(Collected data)

--- START ---

Definition runes_of (l : list Z) : list (Z * list Z) := runes_fuel (length l) l.

(** Every invalid byte replaced by U+FFFD, as in [strings.ToValidUTF8]. *)
Definition clean_rune (x : Z * list Z) : list Z := if invalid x then EncodeRune RuneError else x.2.
Definition clean (l : list Z) : list Z := concat (clean_rune <$> runes_of l).

(** [utf8.Valid] *)
Definition valid_utf8 (l : list Z) : bool := forallb (fun x => negb (invalid x)) (runes_of l).

(** What a rune of a byte sequence can be. *)
Inductive rune_ok : Z * list Z -> Prop :=
| RuneAscii b : 0 <= b < 128 -> rune_ok (b, [b])
| RuneInvalid b : 128 <= b < 256 -> rune_ok (RuneError, [b])
| RuneWide r b bs :
    128 <= b -> bs <> [] -> EncodeRune r = b :: bs -> Forall (fun x => 128 <= x < 256) (b :: bs) ->
    (forall rest, DecodeRune (b :: bs ++ rest) = (r, S (length bs))) -> rune_ok (r, b :: bs).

--- END ---

What is the number of lines in the records that contain "RuneError"? Answer with it alone.

2